British neurosurgeon (1900-1956)

Diana Jean Kinloch Beck (29 June 1900 or 1902 – 3 March 1956) was the first British female neurosurgeon. She established the neurosurgery service at the Middlesex Hospital in London. In 1952 she gained a public profile for performing life-saving surgery on A. A. Milne.

==Early life and education==
Diana Beck was born on 29 June 1900, (Note: Beck's date of birth as per the Civil Registration of Births Index for England and Wales is 1900. This is reflected in the Oxford Dictionary of National Biography. Her date of birth on the plaque in the Fitzrovia Chapel was listed as 1902 and this date was used in the initial announcement of her blue plaque but the plaque date was then corrected to 1900.) in Hoole, Chester, to James Beck, a tailor, and Margaret Helena Kinloch. She attended The Queen's School before studying medicine at the London School of Medicine for Women, where she won two prizes and a scholarship.

== Medical career ==
Beck's skill in surgery was recognised by Louisa Aldrich-Blake and after graduating in 1925, Beck was house surgeon at the Elizabeth Garrett Anderson Hospital and then at the Royal Free Hospital. Beck took time away from her career to care for her mother who was seriously ill. She then worked in general practice in Wrexham before returning to the Royal Free as Surgical Registrar from 1932 to 1936.

Beck chose to specialise in neurosurgery and trained under Hugh Cairns at the Radcliffe Infirmary in Oxford, where she also acted as a general surgeon providing treatment to injured soldiers during the war. In 1939, she was awarded the William Gibson Research Scholarship for Medical Women by the Royal Society of Medicine, and used the grant to undertake research in Oxford with Dorothy Stuart Russell. Using animal experiments, they investigated the causes of idiopathic intracranial hypertension and experimented with various graft materials for cranioplasty.

In 1943, Beck was appointed consultant neurosurgeon at the Elizabeth Garrett Anderson and the Royal Free, but war damage meant that she was unable to establish her new department. In 1944, she was sent to Chase Farm Hospital, where she took charge of air-raid casualties with head injuries and notably performed a lengthy operation that saved a nurse whose brain was protruding from her skull and was expected to die. Beck then went to Bristol as Regional Adviser in Neurosurgery to the emergency medical service for south-west England, working at the Burden Neurological Institute and travelling to consult around the area.
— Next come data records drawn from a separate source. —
(* ===== verification/DemoServer.v ===== *)
(** Three nodes that gossip: the theorems of the cluster applied to in-memory
    stores, and a round of the protocol run in the open.  And a server that
    watches itself: the theorems of the hot keys and the slow log applied to a
    few requests. *)

From S2P Require Import Prelude Bytes Text Core Record Glob Clock Arith Float Command Backend Apply Read.
From S2P Require Import Vcp VcpEncode Auth Server Memory MemorySpec Gossip Conn.
From S2P Require Import Engine Writer Env VcpClient VcpSpec AuthFile Mc McTrip RespCommand RespTrip Config Introspect IntrospectSpec.

#[local] Existing Instance small_floats.
#[local] Instance gossip_ops : StoreOps Inner := memory_ops 1000.
#[local] Instance gossip_sync : StoreSync Inner := memory_sync 1000.

(** A node that knows these tags and holds nothing. *)
Definition node_of (tags : list (bytes * Z)) : Inner :=
  mkInner ∅ (list_to_map ((fun '(n, g) => (n, mkTagState 1 g)) <$> tags)) 2 0 0.

Definition n_news := bs "news".
Definition n_user := bs "user".

Definition three : list Inner := [node_of [(n_news, 3)]; node_of [(n_news, 5); (n_user, 1)]; node_of [(n_user, 0)]].

(** The first push is lost and the second arrives; a reply is lost half-way. *)
Definition events_of_three : list ClusterEvent :=
  [Push 0 1 n_news 3 Lost_request; Gossip 0 1 0 Lost_reply; Push 1 2 n_news 5 Delivered;
   Gossip 2 0 7 Delivered; Gossip 0 1 1 Delivered; Gossip 1 1 2 Delivered; Gossip 1 2 4 Delivered].

Lemma node_of_ok tags : Forall (fun x : bytes * Z => 0 <= x.2) tags -> memory_sync_ok (node_of tags).
Proof.
  intros H n st Hn. apply elem_of_list_to_map_2, list_elem_of_fmap in Hn as ([m g] & [= -> ->] & Hin).
  rewrite Forall_forall in H. by apply (H (m, g)).
Qed.

Lemma three_ok : nodes_ok three.
Proof.
  intros i s Hi. apply list_elem_of_lookup_2 in Hi. unfold three in Hi.
  rewrite !elem_of_cons, elem_of_nil in Hi.
  destruct Hi as [->|[->|[->|[]]]]; apply node_of_ok; repeat constructor; done.
Qed.

Lemma node_of_fits names tags :
  (forall x, x ∈ tags -> x.1 ∈ names) -> fits_message names (node_of tags).
Proof.
  intros H n Hn. unfold generation, gossip_sync, memory_sync, memory_generation in Hn. simpl in Hn.
  destruct (list_to_map _ !! n) as [st|] eqn:E in Hn; [|done].
  apply elem_of_list_to_map_2, list_elem_of_fmap in E as ([m g] & [= -> ->] & Hin). exact (H _ Hin).
Qed.

Lemma three_fit i s : three !! i = Some s -> fits_message [n_news; n_user] s.
Proof.
  intros Hi. apply list_elem_of_lookup_2 in Hi. unfold three in Hi. rewrite !elem_of_cons, elem_of_nil in Hi.
  destruct Hi as [->|[->|[->|[]]]]; apply node_of_fits; apply Forall_forall; repeat constructor; done.
Qed.

Definition legalb (nodes : list Inner) (event : ClusterEvent) : bool :=
  match event with
  | Gossip _ _ _ _ => true
  | Push i _ name g _ => match nodes !! i with Some s => (0 <? g) && (g <=? generation s name) | None => true end
  end.

Fixpoint legal_runb (nodes : list Inner) (events : list ClusterEvent) : bool :=
  match events with
  | [] => true
  | event :: events' => legalb nodes event && legal_runb (cluster_step nodes event) events'
  end.

Lemma legal_runb_sound events nodes : legal_runb nodes events = true -> legal_run nodes events.
Proof.
  revert nodes. induction events as [|event events IH]; intros nodes; cbn [legal_runb legal_run]; [done|].
  intros [H1 H2]%andb_prop. split; [|by apply IH].
  destruct event as [|i j name g outcome]; [done|]. cbn [legalb legal] in *. intros s Hs. rewrite Hs in H1. lia.
Qed.

Lemma three_legal : legal_run three events_of_three.
Proof. apply legal_runb_sound. vm_compute. reflexivity. Qed.

Lemma three_meet i j :
  (i < j < length three)%nat -> exists event, event ∈ events_of_three /\ meet i j event.
Proof.
  intros [Hij Hj]. simpl in Hj.
  assert ((i = 0 /\ j = 1) \/ (i = 0 /\ j = 2) \/ (i = 1 /\ j = 2))%nat as [[-> ->]|[[-> ->]|[-> ->]]] by lia.
  - exists (Gossip 0 1 1 Delivered). split; [unfold events_of_three; set_solver|]. exists 1. by left.
  - exists (Gossip 2 0 7 Delivered). split; [unfold events_of_three; set_solver|]. exists 7. by right.
  - exists (Gossip 1 2 4 Delivered). split; [unfold events_of_three; set_solver|]. exists 4. by left.
Qed.

Lemma cluster_converges_witness :
  Settling three (cluster_run three events_of_three)
  /\ forall i s n, cluster_run three events_of_three !! i = Some s -> generation s n = highest three n.
Proof.
  apply (cluster_converges three events_of_three [n_news; n_user]).
  - exact three_ok.
  - exact three_legal.
  - exact three_fit.
  - vm_compute. done.
  - exact three_meet.
Defined.

Example what_they_agree_on :
  (fun s => (generation s n_news, generation s n_user)) <$> cluster_run three events_of_three = [(5, 1); (5, 1); (5, 1)].
Proof. vm_compute. reflexivity. Qed.

(** Before the round between the last two, the third node does not know one of
    the tags: the meetings are needed. *)
Example a_push_says_one_thing :
  (fun s => (generation s n_news, generation s n_user)) <$> cluster_run three [Push 1 2 n_news 5 Delivered]
  = [(3, 0); (5, 1); (5, 0)].
Proof. vm_compute. reflexivity. Qed.

Lemma gossip_reaches_witness :
  let self := node_of [(n_news, 3)] in
  let peer := node_of [(n_news, 5); (n_user, 1)] in
  let '(self', peer') := gossip_rounds 4 1 self peer in
  forall n, 0 < generation self n ->
    generation self' n = Z.max (generation self n) (generation peer n)
    /\ generation peer' n = Z.max (generation self n) (generation peer n).
Proof.
  apply (gossip_reaches 4 1 (node_of [(n_news, 3)]) (node_of [(n_news, 5); (n_user, 1)])).
  - apply node_of_ok. repeat constructor; done.
  - apply node_of_ok. repeat constructor; done.
  - lia.
  - vm_compute. reflexivity.
  - vm_compute. done.
Defined.

(** A window that wraps: the ring is walked past its end. *)
Example a_window_wraps : window [1; 2; 3; 4; 5] 3 4 = [4; 5; 1; 2].
Proof. vm_compute. reflexivity. Qed.

(** An exchange whose reply is lost has told the peer and taught us nothing; the
    next one, told the same, repairs it. *)
Example a_lost_reply :
  let '(self, peer) := gossip_round Lost_reply 0 (node_of [(n_news, 3)]) (node_of [(n_user, 2)]) in
  let '(self', peer') := gossip_round Delivered 1 self peer in
  (generation self n_user, generation peer n_news, generation self' n_user, generation peer' n_news) = (0, 3, 2, 3).
Proof. vm_compute. reflexivity. Qed.

(** ** Introspection *)

#[local] Instance demo_hash : Hash := small_hash.

Definition k_a := bs "a".
Definition k_b := bs "b".
Definition k_c := bs "c".

(** Two threads; the first has room for two keys and sees three. *)
Definition some_samples : list (nat * (bytes * bool)) :=
  [(0%nat, (k_a, false)); (0%nat, (k_a, true)); (0%nat, (k_b, false)); (3%nat, (k_a, false)); (0%nat, (k_c, true))].

Lemma hot_keys_exact_witness :
  exists h, admit_all (HotKeys_new 128 2) some_samples = Ok h
  /\ let m := HotKeys_merge h in
     mg_sampled m = len some_samples
     /\ StronglySorted hotter (mg_counters m) /\ NoDup (c_digest <$> mg_counters m)
     /\ (forall c, c ∈ mg_counters m ->
         1 <= Counter_total c - c_error c <= tally (c_digest c) (digests some_samples.*2)
         /\ Counter_total c <= len some_samples /\ c_write_samples c <= writes (c_digest c) some_samples.*2
         /\ (exists k w, (k, w) ∈ some_samples.*2 /\ c_digest c = xxh3_64 k /\ c_key c = kept_key k
                         /\ c_truncated c = (MAX_KEPT_KEY <? len k))
         /\ ((exists lane, forall x, x ∈ some_samples -> x.1 = lane) ->
             tally (c_digest c) (digests some_samples.*2) <= Counter_total c))
     /\ (forall key, len some_samples < Z.max 2 1 * tally (xxh3_64 key) (digests some_samples.*2) ->
         exists c, c ∈ mg_counters m /\ c_digest c = xxh3_64 key).
Proof.
  apply (hot_keys_exact 128 2 some_samples). apply Forall_forall. repeat constructor; simpl; unfold LANES; lia.
Defined.

Definition ranking (r : Result Empty_set HotKeys) : list (bytes * Z * Z * Z) :=
  match r with
  | Ok h => (fun c => (c_key c, c_read_samples c, c_write_samples c, c_error c)) <$> mg_counters (HotKeys_merge h)
  | _ => []
  end.

(** The newcomer has the count it inherited as reads; its true count, one, is
    its count less its error, the end of the interval that [Counter.error] is
    said to leave out. *)
Example a_newcomer_inherits :
  ranking (admit_all (HotKeys_new 128 2) some_samples) = [(k_a, 2, 1, 0); (k_c, 1, 1, 1)].
Proof. vm_compute. reflexivity. Qed.

(** Across lanes a key may have been seen more often than its count says: it was
    evicted on one lane and is whole on another. *)
Example a_count_across_lanes :
  ranking (admit_all (HotKeys_new 128 1) [(0%nat, (k_a, false)); (0%nat, (k_b, false)); (1%nat, (k_a, false))])
  = [(k_b, 2, 0, 1); (k_a, 1, 0, 0)].
Proof. vm_compute. reflexivity. Qed.

(** ** The slow log *)

Definition nobody : @Origin unit := mkOrigin Dialect_Vcp 0 tt.

Definition slow_of (key : bytes) (queue_us exec_us : Z) : Z * @SlowRecord unit :=
  (1700000000, mkSlowRecord queue_us exec_us Kind_Get nobody 1 key 0 1).

Definition some_slow : list (nat * (Z * @SlowRecord unit)) :=
  [(0%nat, slow_of k_a 0 900); (1%nat, slow_of k_b 10 20); (0%nat, slow_of k_c 5 6); (0%nat, slow_of k_a 7 8)].

Definition short_log : @Slowlog unit := Slowlog_new 10 2.

Lemma slowlog_newest_witness :
  exists s', record_all short_log some_slow = Ok s'
  /\ (forall count,
      StronglySorted later (Slowlog_entries s' count)
      /\ (forall e, e ∈ Slowlog_entries s' count -> e ∈ newest (sl_next_id short_log) some_slow)
      /\ ((count <= sl_max_len short_log)%nat -> Slowlog_entries s' count = take count (newest (sl_next_id short_log) some_slow)))
  /\ (forall ring, ring ∈ sl_rings s' -> (length ring <= sl_max_len short_log)%nat)
  /\ sl_admitted s' = sl_admitted short_log + len some_slow
  /\ sl_evicted s' + Z.of_nat (Slowlog_len s') = sl_evicted short_log + len some_slow.
Proof.
  apply (slowlog_newest short_log some_slow).
  - apply length_replicate.
  - intros ring H. by apply elem_of_replicate in H as [-> _].
  - simpl. lia.
  - apply Forall_forall. repeat constructor; simpl; unfold LANES; lia.
  - vm_compute. done.
  - vm_compute. done.
Defined.

Definition ids_of (r : Result Empty_set (@Slowlog unit)) (count : nat) : list Z :=
  match r with Ok s => se_id <$> Slowlog_entries s count | _ => [] end.

(** Entry 1 was pushed out of its ring; entry 2, older than the newest two, is
    in a ring of its own. *)
Example rings_by_lane : ids_of (record_all short_log some_slow) 9 = [4; 3; 2].
Proof. vm_compute. reflexivity. Qed.

(** [slowlog_max_len] bounds a lane, not the log. *)
Example longer_than_its_length :
  (match record_all (Slowlog_new 10 1) some_slow with Ok s => Slowlog_len s | _ => 0%nat end) = 2%nat.
Proof. vm_compute. reflexivity. Qed.

(** A request that waited longer than it took is clamped. *)
Example a_wait_clamped : split_times 100 40000 = (100, 0).
Proof. reflexivity. Qed.

(** ** Configuration *)

Example the_defaults_stand : validate false None Settings_default = Ok ().
Proof. vm_compute. reflexivity. Qed.

Definition with_store (f : StoreSection -> StoreSection) (c : Settings) : Settings :=
  mkSettings (cf_server c) (f (cf_store c)) (cf_protocol c) (cf_auth c) (cf_tls c) (cf_cluster c) (cf_observability c).

Definition with_map (mb : Z) (s : StoreSection) : StoreSection :=
  mkStoreSection (st_path s) (st_backend s) (st_shards s) mb (st_preallocate_mb s) (st_max_readers s) (st_durability s)
    (st_max_value_bytes s) (st_wipe_on_start s) (st_write_map s) (st_prefault s) (st_inline_reads s) (st_resident_mode s)
    (st_inline_max_commands s) (st_resident_recheck_ms s) (st_write s) (st_ttl s) (st_tags s) (st_eviction s).

(** A size whose product leaves [2^64] is let through as what is left of it. *)
Example a_size_that_wraps :
  let config := with_store (with_map (2 ^ 44 + 16)) Settings_default in
  validate false None config = Ok () /\ sc_map_size (store_config None config) = 16 * 1024 * 1024.
Proof. vm_compute. by split. Qed.

Definition one_write : SetReq := mkSet (bs "k") (bs "value") (Ttl_Set 0) 0 [n_news] SetMode_Set false.

Definition one_frame : bytes :=
  match client_request (Cmd_Set one_write) with Some (opcode, body) => encode_request [] opcode 7 body | None => [] end.

Lemma config_leaves_room_witness :
  (hc_max_buffered_bytes (handle_conf Settings_default) <? len (take 20 one_frame ++ bs "more")) = false.
Proof.
  apply (config_leaves_room false None Settings_default one_frame (take 20 one_frame) (bs "more")).
  - vm_compute. reflexivity.
  - apply (Write_vcp _ 7 one_write Opcode_Set (encode_set_body [] (bs "k") (bs "value") 0 [n_news])).
    + reflexivity.
    + unfold set_ok. conjs; try done. exists 0. done. repeat constructor; done.
    + vm_compute. done.
  - exists (drop 20 one_frame). symmetry. apply take_drop.
  - vm_compute. done.
Defined.

(** The ceiling that leaves room for a value leaves none for two: an MSET of two
    legal values is longer than a connection may hold. *)
Definition snug : Settings :=
  mkSettings
    (mkServerSection (bs "127.0.0.1:11311") 10000 16384 (DEFAULT_MAX_VALUE_LEN + MAX_FRAMING_OVERHEAD) 10000 128)
    StoreSection_default ProtocolSection_default AuthConfig_default TlsSection_default ClusterSection_default
    ObservabilitySection_default.

Definition full_value : bytes := replicate (Z.to_nat DEFAULT_MAX_VALUE_LEN) Byte.x00.

Example two_values_outgrow :
  validate false None snug = Ok ()
  /\ len full_value <= st_max_value_bytes (cf_store snug)
  /\ hc_max_buffered_bytes (handle_conf snug) < len (request (words (RC_MSet [(k_a, full_value); (k_b, full_value)]))).
Proof.
  assert (len full_value = DEFAULT_MAX_VALUE_LEN) as H by (unfold full_value, len; rewrite length_replicate; by apply Z2Nat.id).
  split; [vm_compute; reflexivity|]. split; [rewrite H; vm_compute; done|].
  assert (forall a, len a <= len (bulk_of a)) as Hb.
  { intros a. unfold bulk_of. rewrite len_cons, !len_app. pose proof (len_nonneg (u64_text (len a))).
    pose proof (len_nonneg CRLF). lia. }
  pose proof (Hb full_value) as Hf. rewrite H in Hf.
  assert (2 * len (bulk_of full_value) <= len (request [bs "MSET"; k_a; full_value; k_b; full_value])).
  { unfold request. cbn [fmap list_fmap concat]. rewrite len_cons, !len_app.
    pose proof (len_nonneg (u64_text (len [bs "MSET"; k_a; full_value; k_b; full_value]))).
    pose proof (len_nonneg CRLF). pose proof (len_nonneg (bulk_of (bs "MSET"))). pose proof (len_nonneg (bulk_of k_a)).
    pose proof (len_nonneg (bulk_of k_b)). pose proof (len_nonneg (@nil byte)). lia. }
  change (words (RC_MSet [(k_a, full_value); (k_b, full_value)])) with [bs "MSET"; k_a; full_value; k_b; full_value].
  change (hc_max_buffered_bytes (handle_conf snug)) with (DEFAULT_MAX_VALUE_LEN + MAX_FRAMING_OVERHEAD).
  unfold DEFAULT_MAX_VALUE_LEN, MAX_FRAMING_OVERHEAD in *. lia.
Qed.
Beck became a consultant neurosurgeon at Middlesex Hospital in 1947, making her the first female consultant at a London teaching hospital that did not admit women students. At Middlesex, she was the first woman and the first neurosurgeon on staff, as well as being the only consultant neurosurgeon in western Europe and North America at the time. Beck set up and ran the neurosurgery service at Middlesex, and published important research on the management of intracerebral haemorrhage.

In 1952 Beck received attention in the press for performing lifesaving surgery on A. A. Milne, the author of Winnie-the-Pooh, two months after he suffered a brain haemorrhage. The Times praised her "remarkable piece of surgery". According to his son Christopher, after the stroke and surgery he remained "partly paralyzed" with a "distinct change in character", though he survived a further three years.

Beck was the President of the London Association of the Medical Women's Federation for two years.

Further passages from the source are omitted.